Internet Facing Deployment (IFD) Installation Basics (9/18/2008, CRM Team Blog, Shashi Ranjan)
Brief blog post from Shashi Ranjan of the CRM Team summarizing the use of an XML setup file to configure IFD during installation.

Microsoft Dynamics CRM URLs (8/1/2008, CRM Team Blog, Jagan Peri)
Jagan summarizes what URLs to use to access various pages when on-premise or off-premise (outside the firewall)

Microsoft Dynamics CRM 4.0 : Multi-Tenancy with John O’Donnell
Video by John O’Donnell, Microsoft Dynamics ISV Architect Evangelist (no, not the Jimmy Swaggart kind, the Microsoft kind).  John walks through various topics around multitenancy for Microsoft CRM in this 14 minute video.  It’s well worth the time spent.

Lessons learned from using the CRM IFD tool (Customer Effective Blog)
Some helpful tips from our friends at Customer Effective.
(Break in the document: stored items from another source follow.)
(** * gantt-plan: lane packing, date normalisation, zoom and view composition

    A shallow embedding of the computational core of [src/App.tsx]
    (a production-plan Gantt chart) together with the properties its
    specification states about it.

    Conventions of the embedding.
    - An instant is the time value of a valid JavaScript [Date]: an integer
      number of milliseconds since the epoch, a [Z].  [+t.start] and
      [+t.end] read that number.  A [Task] has valid dates; the functions
      on [Task] are the code on such tasks.
    - [allTasks] lets a row with an Invalid Date through.  The tasks as it
      builds them are [RowTask], and module [Js] has the functions that
      sort or compare dates on them, with NaN for the time value of an
      Invalid Date; on valid dates they agree with the functions on
      [Task].
    - Pixel coordinates and scales that the code computes with fractional
      arithmetic are rationals ([Q]); integers are injected with [inject_Z].
    - [Array.prototype.sort] is stable, and the comparator
      [(a, b) => +a.start - +b.start] is a consistent order on instants, so
      on tasks with valid dates the sort is the (unique) stable sort by
      [start].  With a start that is NaN the comparator is not consistent
      and the order is the engine's: in [Js] the sort is a parameter.
    - Arrays are lists; [laneEnds[i] = v] is stdpp's list insert and
      [push] appends at the end. *)

From Stdlib Require Import ZArith QArith Qround Qminmax Lia Lqa Ascii String.
From Stdlib Require Import Uint63 PrimFloat.
From stdpp Require Import base list strings gmap sorting.

Local Open Scope Z_scope.

(** ** Data model *)

(** The canonical task built by [allTasks] from a row with valid dates:
    [{ id, resource, start, end, qty }], with [id] as [taskId] and [end] as
    [end_] (the [_raw] row is not read by any function embedded here).
    [RowTask] below is the task whose dates may be invalid. *)
Record Task := mkTask {
  taskId : string;
  resource : string;
  start : Z;
  end_ : Z;
  qty : option Z
}.

(** [{ ...t, lane }] *)
Record LanedTask := mkLaned {
  task : Task;
  lane : nat
}.

(** ** Sorting by start

    [[...tasks].sort((a, b) => +a.start - +b.start)] on tasks with valid
    dates: the stable sort. *)

Fixpoint insertByStart (t : Task) (l : list Task) : list Task :=
  match l with
  | [] => [t]
  | u :: r => if start t <=? start u then t :: u :: r
              else u :: insertByStart t r
  end.

Definition sortByStart (l : list Task) : list Task :=
  foldr insertByStart [] l.

(** ** Lane packing *)

Definition EPS : Z := 60000.

(** The inner [for] of [packLanes]: the first index [i] (counted from
    [i0]) with [+t.start >= laneEnds[i] - EPS]; [None] is [lane === -1]. *)
Fixpoint findLane (laneEnds : list Z) (s : Z) (i0 : nat) : option nat :=
  match laneEnds with
  | [] => None
  | e :: rest => if s >=? e - EPS then Some i0 else findLane rest s (S i0)
  end.

(** The state threaded through the outer loop: [laneEnds] and [placed]. *)
Record PackState := mkPack {
  laneEnds : list Z;
  placed : list LanedTask
}.

(** One iteration of the outer [for (const t of sorted)]. *)
Definition placeTask (st : PackState) (t : Task) : PackState :=
  match findLane (laneEnds st) (start t) 0 with
  | None =>
      mkPack (laneEnds st ++ [end_ t])
             (placed st ++ [mkLaned t (length (laneEnds st))])
  | Some i =>
      mkPack (<[i := end_ t]> (laneEnds st))
             (placed st ++ [mkLaned t i])
  end.

Definition packLoop (sorted : list Task) (st : PackState) : PackState :=
  foldl placeTask st sorted.

(** The result [{ placed, laneCount: laneEnds.length || 1 }]. *)
Record Packed := mkPacked {
  placedTasks : list LanedTask;
  laneCount : nat
}.

Definition packLanes (tasks : list Task) : Packed :=
  let st := packLoop (sortByStart tasks) (mkPack [] []) in
  mkPacked (placed st)
           (if Nat.eqb (length (laneEnds st)) 0 then 1%nat
            else length (laneEnds st)).

(** ** Dates: [toDate] *)

(** A JavaScript [Date]: a time value in milliseconds, or [NaN]
    ("Invalid Date"). *)
Inductive JsDate :=
| ValidDate (ms : Z)
| InvalidDate.

(** [new Date(n)] for a number keeps [n] when it lies in the range of time
    values (at most 8.64e15 ms from the epoch) and is [NaN] otherwise. *)
Definition maxTimeValue : Z := 8640000000000000.

Definition newDate (n : Z) : JsDate :=
  if Z.abs n <=? maxTimeValue then ValidDate n else InvalidDate.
Multi-tenancy in CRM 4 (CRM Team Blog, 1/18/2008, Jagin Peri)
A good, brief post on multitenancy in CRM and creating organizations manually or programmatically.

Make Microsoft Dynamics CRM 4.0 client-to-server network communications more secure
Good article on configuring SSL for CRM including a section about how to “Configure Microsoft Dynamics CRM client-to-server communication for Internet-facing deployments.”

I hope this post saves someone countless hours of searching for information and trying to understand CRM 4.0 multitenancy and IFD.  Write a comment and let me know if this post helped please.  Thanks!